Beginning with the first line of the data below, set down each line exactly through the line that contains "destruct (validateTimestamps_frame now".

+ + + + + + +

Lemma onResolved_frame (now : Z) (r : response) (s : state) :
  remaining (onResolved now r s) = remaining s
  /\ isTimestampValid (onResolved now r s) = isTimestampValid s
  /\ retryCount (onResolved now r s) = 0
  /\ syncing (onResolved now r s) = syncing s
  /\ isSyncDisabled (onResolved now r s) = isSyncDisabled s.
Proof.
  unfold onResolved. cbv zeta.
  destruct (validateTimestamps now _ _ (set_retryCount 0 s)) as [valid s1] eqn:Hv.
  assert (Hs1 : s1 = snd (validateTimestamps now (r_e r ||| r_serverEndTime r)%js
                            (r_s r ||| r_serverNow r)%js (set_retryCount 0 s)))
    by (rewrite Hv; reflexivity).
  destruct (validateTimestamps_frame now (r_e r ||| r_serverEndTime r)%js
              (r_s r ||| r_serverNow r)%js (set_retryCount 0 s))
    as (_ & _ & _ & Hvalid & Hrem & Hretry & Hsync & Hdis).
  rewrite <- Hs1 in Hvalid, Hrem, Hretry, Hsync, Hdis.
  destruct valid.
  - simpl. rewrite Hvalid, Hrem, Hretry, Hsync, Hdis. repeat split.
  - destruct (useCachedData now s1) as [cacheValid s2] eqn:Hu.
    assert (Hs2 : s2 = snd (useCachedData now s1)) by (rewrite Hu; reflexivity).
    destruct (useCachedData_frame now s1)
      as (_ & _ & Hvalid2 & Hrem2 & Hretry2 & _ & Hsync2 & Hdis2).
    rewrite <- Hs2 in Hvalid2, Hrem2, Hretry2, Hsync2, Hdis2.
    destruct cacheValid; simpl;
      rewrite Hvalid2, Hrem2, Hretry2, Hsync2, Hdis2,
        Hvalid, Hrem, Hretry, Hsync, Hdis;
      repeat split.
Qed.

Lemma onExhausted_frame (now : Z) (s : state) :
  remaining (onExhausted now s) = remaining s
  /\ retryCount (onExhausted now s) = 0
  /\ isTimestampValid (onExhausted now s)
     = isTimestampValid s && fst (useCachedData now s)
  /\ syncing (onExhausted now s) = syncing s
  /\ isSyncDisabled (onExhausted now s) = isSyncDisabled s.
Proof.
  unfold onExhausted. cbv zeta.
  rewrite (useCachedData_storage now s
             (set_errorMessage (Some [SyncFailedUseCache]) s)) by reflexivity.
  destruct (useCachedData now (set_errorMessage (Some [SyncFailedUseCache]) s))
    as [cacheValid s1] eqn:Hu.
  assert (Hs1 : s1 = snd (useCachedData now
                            (set_errorMessage (Some [SyncFailedUseCache]) s)))
    by (rewrite Hu; reflexivity).
  destruct (useCachedData_frame now
              (set_errorMessage (Some [SyncFailedUseCache]) s))
    as (_ & _ & Hvalid & Hrem & _ & _ & Hsync & Hdis).
  rewrite <- Hs1 in Hvalid, Hrem, Hsync, Hdis.
  destruct cacheValid; simpl; rewrite ?Hvalid, ?Hrem, ?Hsync, ?Hdis; simpl;
    repeat split; auto using andb_true_r, andb_false_r.
Qed.

(** ** The clamp rule *)

(** C2, as the specification states it, fails.  The code falls back to the
    candidate with [||], so a previous value of 0 gives way to the candidate
    where the rule with [??] keeps the display at 0; and installing a
    SyncState resets no ceiling: with one second displayed and a fresh
    candidate of five seconds, the next tick still displays one second. *)
Lemma clamp_rule_counterexample :
  (validSyncState exampleSynced = true
   /\ remaining exampleSynced = Num 0
   /\ candidateRemaining 1700000001000 exampleSynced = Num 59000
   /\ remaining (updateRemaining 1700000001000 exampleSynced) = Num 59000
   /\ clampRule_spec (remaining exampleSynced)
        (candidateRemaining 1700000001000 exampleSynced) = Num 0
   /\ remaining (updateRemaining 1700000001000 exampleSynced)
      <> clampRule_spec (remaining exampleSynced)
           (candidateRemaining 1700000001000 exampleSynced))
  /\ (remaining exampleCounting = Num 1000
      /\ candidateRemaining 1700000059000
           (onResolved 1700000059000 exampleResponse exampleCounting)
         = Num 5000
      /\ remaining
           (updateRemaining 1700000059000
              (onResolved 1700000059000 exampleResponse exampleCounting))
         = Num 1000).
Proof.
  repeat split; try reflexivity. vm_compute. discriminate.
Qed.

+ + + + + + +

■ Solution to the problem
Lemma onResolved_frame (now : Z) (r : response) (s : state) :
  remaining (onResolved now r s) = remaining s
  /\ isTimestampValid (onResolved now r s) = isTimestampValid s
  /\ retryCount (onResolved now r s) = 0
  /\ syncing (onResolved now r s) = syncing s
  /\ isSyncDisabled (onResolved now r s) = isSyncDisabled s.
Proof.
  unfold onResolved. cbv zeta.
  destruct (validateTimestamps now _ _ (set_retryCount 0 s)) as [valid s1] eqn:Hv.
  assert (Hs1 : s1 = snd (validateTimestamps now (r_e r ||| r_serverEndTime r)%js
                            (r_s r ||| r_serverNow r)%js (set_retryCount 0 s)))
    by (rewrite Hv; reflexivity).
  destruct (validateTimestamps_frame now (r_e r ||| r_serverEndTime r)%js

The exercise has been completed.